Further, identical language in other Vehicle Code provisions that are aimed at reducing accidents from travel on public streets and highways, case-law discussion, and the reference in §23123 to “operation” in defining an exemption for emergency-vehicle operators, suggest that “drive” and “while driving” should be construed so as to apply §23123(a) to Nelson’s circumstances.

The court opined that its construction was consistent with the definition of “drive” in Mercer because there was proof of volitional movement, in that Nelson used his phone during a fleeting pause at a traffic light “while driving” on public roadways.

In addition, given the ambiguity of §23123(a), the court also examined its legislative history, which showed that the Legislature has distinguished between hands-free and hand-held use of wireless phones by persons driving and operating motor vehicles on public roadways. The Legislature saw benefits in the former, but enacted §23123 because of the safety implications of the widespread practice of using hand-held wireless phones while operating motor vehicles.

The findings and declarations of the Legislature, the interchangeable use of “drive” and “operate” in the legislative history, and other statements in that history indicated that the Legislature was generally concerned about the use of hand-held wireless phones in motor vehicles on public roadways and not just about such use when the vehicles were in motion. Thus, that history strongly supported that §23123 was intended to apply to Nelson’s circumstances.
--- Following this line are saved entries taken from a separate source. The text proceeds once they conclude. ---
(** *** Signatures *)
Lemma unforged_signed L v m i b h : log_ok L → unforged L v → runBlocks b → BlockHash v = ProposeHash b →
  Phase v = "prevote" ∨ BlockHeight v < ByzantineDetectorHeight →
  m ∈ committeeAt h → host (blsKey m) = Some i → validateVoteOwner v (bridgeKey m) = true → signedFor L i b.
Proof.
  intros HL Hu Hb Hvb Hph Hm Hi Hval. destruct (Hu h m i Hm Hi Hval) as (v' & Hin & Hd).
  exists v'. split; [done|]. apply list_elem_of_split in Hin as (l2 & l1 & ->).
  destruct (log_entry _ _ _ _ HL) as (b' & Hb' & Hvb' & Hleg & _).
  unfold voteData in Hd. rewrite (proj2 (Z.ltb_lt _ _) Hleg), Hvb', Hvb in Hd.
  destruct (Z.ltb_spec (BlockHeight v) ByzantineDetectorHeight) as [?|Hge].
  - apply app_prefix_inj in Hd; [congruence|]. by rewrite !propose_len.
  - destruct Hph as [Hph|?]; [|lia]. apply (f_equal (String.get 0)) in Hd. rewrite Hph in Hd.
    exfalso. apply (propose_hex b'); [done|]. rewrite get_app in Hd; [done|].
    intros He. pose proof (propose_len b' Hb') as Hlen. by rewrite He in Hlen.
Qed.

Lemma committee_bound b info : SigningCommittees info = committeeAt (GetHeight b) →
  ∀ m, m ∈ SigningCommittees info → blsKey m ∈ membersAt (GetHeight b).
Proof. intros -> m Hm. apply list_elem_of_fmap. eauto. Qed.

(** Enough checked prevotes are a quorum. *)
Lemma counted_quorum i L T p info : log_ok L → info_ok i L T p info →
  twoThirds (lenZ (SigningCommittees info)) < ValidPreVotes info → prevoteQuorum L (block info).
Proof.
  intros HL Hi Hn. pose proof (io_count _ _ _ _ _ Hi) as Hc. unfold countStatus in Hc.
  set (m := filter (λ kv, IsValid kv.2 = 1) (PreVotes info)) in *.
  assert (∀ k v, m !! k = Some v → PreVotes info !! k = Some v ∧ IsValid v = 1) as Hm.
  { intros k v. subst m. by rewrite map_lookup_filter_Some. }
  exists (dom m). rewrite <- (io_committee _ _ _ _ _ Hi), size_dom. split_and!.
  - intros k (v & Hk)%elem_of_dom. destruct (Hm k v Hk) as [Hp Hv].
    destruct (io_prevotes _ _ _ _ _ Hi k v Hp) as (_ & _ & _ & _ & Hx).
    destruct (Hx Hv) as (x & Hin & <- & _). by eapply committee_bound; [apply Hi|].
  - lia.
  - intros k j (v & Hk)%elem_of_dom Hj. destruct (Hm k v Hk) as [Hp Hv].
    destruct (io_prevotes _ _ _ _ _ Hi k v Hp) as (_ & Hb & Hph & Hu & Hx).
    destruct (Hx Hv) as (x & Hin & <- & Hval). rewrite (io_committee _ _ _ _ _ Hi) in Hin.
    eapply unforged_signed; [done|done|apply Hi| |by left|done|done|done].
    by rewrite Hb, (io_key _ _ _ _ _ Hi).
Qed.

(** *** Growth of the log *)

(** What node [i] adds is not older than its slot. *)
Definition grown (i : nat) (T : Z) (L L' : Log) : Prop := ∃ l, L' = l ++ L ∧
  ∀ v b, (i, v) ∈ l → runBlocks b → BlockHash v = ProposeHash b → T ≤ blockSlot b.

Lemma log_grown_refl i T L : grown i T L L.
Proof. exists []. split; [done|]. intros v b Hv. by apply not_elem_of_nil in Hv. Qed.

Lemma grown_other i j T L l : i ≠ j → (∀ x, x ∈ l → x.1 = j) → grown i T L (l ++ L).
Proof. intros Hij Hl. exists l. split; [done|]. intros v b Hv. by apply Hl in Hv. Qed.

Lemma grown_signed i j T L L' b : grown i T L L' → signedFor L j b → signedFor L' j b.
Proof. intros (l & -> & _). apply signedFor_app. Qed.

Lemma grown_quorum i T L L' b : grown i T L L' → prevoteQuorum L b → prevoteQuorum L' b.
Proof. intros (l & -> & _). apply prevoteQuorum_app. Qed.

Lemma unforged_grown i T L L' v : grown i T L L' → unforged L v → unforged L' v.
Proof.
  intros (l & -> & _) Hu h m j Hm Hj Hval. destruct (Hu h m j Hm Hj Hval) as (v' & ? & ?).
  exists v'. rewrite elem_of_app. auto.
Qed.

Lemma justified_grown i T L L' b : grown i T L L' → blockSlot b ≤ T → justified L i b → justified L' i b.
Proof.
  intros Hg HT Hj b1 Hb1 (v & Hin & Hph & Hv) Hh Hs. pose proof Hg as (l & -> & Hl).
  apply elem_of_app in Hin as [Hin|Hin].
  - specialize (Hl v b1 Hin Hb1 Hv). lia.
  - destruct (Hj b1 Hb1) as (b2 & ? & ? & ? & ?); [by exists v|done..|].
    exists b2. split_and!; [done|by apply prevoteQuorum_app|done..].
Qed.

Lemma prevote_ok_grown i T L L' p C k v : grown i T L L' → prevote_ok L p C k v → prevote_ok L' p C k v.
Proof. intros Hg (? & ? & ? & Hu & ?). split_and!; eauto using unforged_grown. Qed.

Lemma info_ok_grown i L L' T T' p info : grown i T L L' → T ≤ T' → info_ok i L T p info → info_ok i L' T' p info.
Proof.
  intros Hg HT []. constructor; eauto using prevote_ok_grown.
  intros Hp. destruct (io_prevoted0 Hp). split; [lia|]. by eapply justified_grown.
Qed.

Lemma stored_ok_grown i T L L' h k v : grown i T L L' → stored_ok L h k v → stored_ok L' h k v.
Proof. intros Hg (? & ? & ? & ? & ?). split_and!; eauto using unforged_grown. Qed.

Lemma polc_ok_grown i T L L' infos info : grown i T L L' → polc_ok L infos info → polc_ok L' infos info.
Proof. intros Hg (b2 & ? & ? & ? & ?). exists b2. split_and!; eauto using grown_quorum. Qed.

(** The other nodes do not disturb a node. *)
Lemma node_ok_other i j L l floor a : i ≠ j → (∀ x, x ∈ l → x.1 = j) → node_ok i L floor a → node_ok i (l ++ L) floor a.
Proof.
  intros Hij Hl []. pose proof (grown_other i j (currentTimeSlot a) L l Hij Hl) as Hg.
  assert (∀ v, (i, v) ∈ l ++ L → (i, v) ∈ L) as Hold.
  { intros v [Hv|Hv]%elem_of_app; [by apply Hl in Hv|done]. }
  constructor; eauto using info_ok_grown, stored_ok_grown, polc_ok_grown, Z.le_refl.
Qed.

End Invariant.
Further, the court found that Nelson’s narrow volitional-movement interpretation of “drive” and “while driving” in §23123(a) would likely result in numerous significant public-safety hazards on public roadways. Were Nelson’s interpretation adopted, it would open the door to the picking-up of phones to place calls and check voice-mail while driving but paused momentarily in traffic, with a car in gear and only braked, however short that pause in movement. This could include fleeting pauses at traffic signals and signs in stop-and-go traffic as pedestrians crossed, as vehicles ahead navigated around double-parked vehicles, and many other circumstances.

Justice Richman concurred. He saw no need for a lengthy discussion of case law and legislative history, opining simply that §23123(a) applies to persons “driving” on public roadways who stop briefly while doing so, pursuant to the plain and common-sense meaning of that term. Moreover, he wrote, Mercer had no application here because Nelson was not parked, lawfully or otherwise.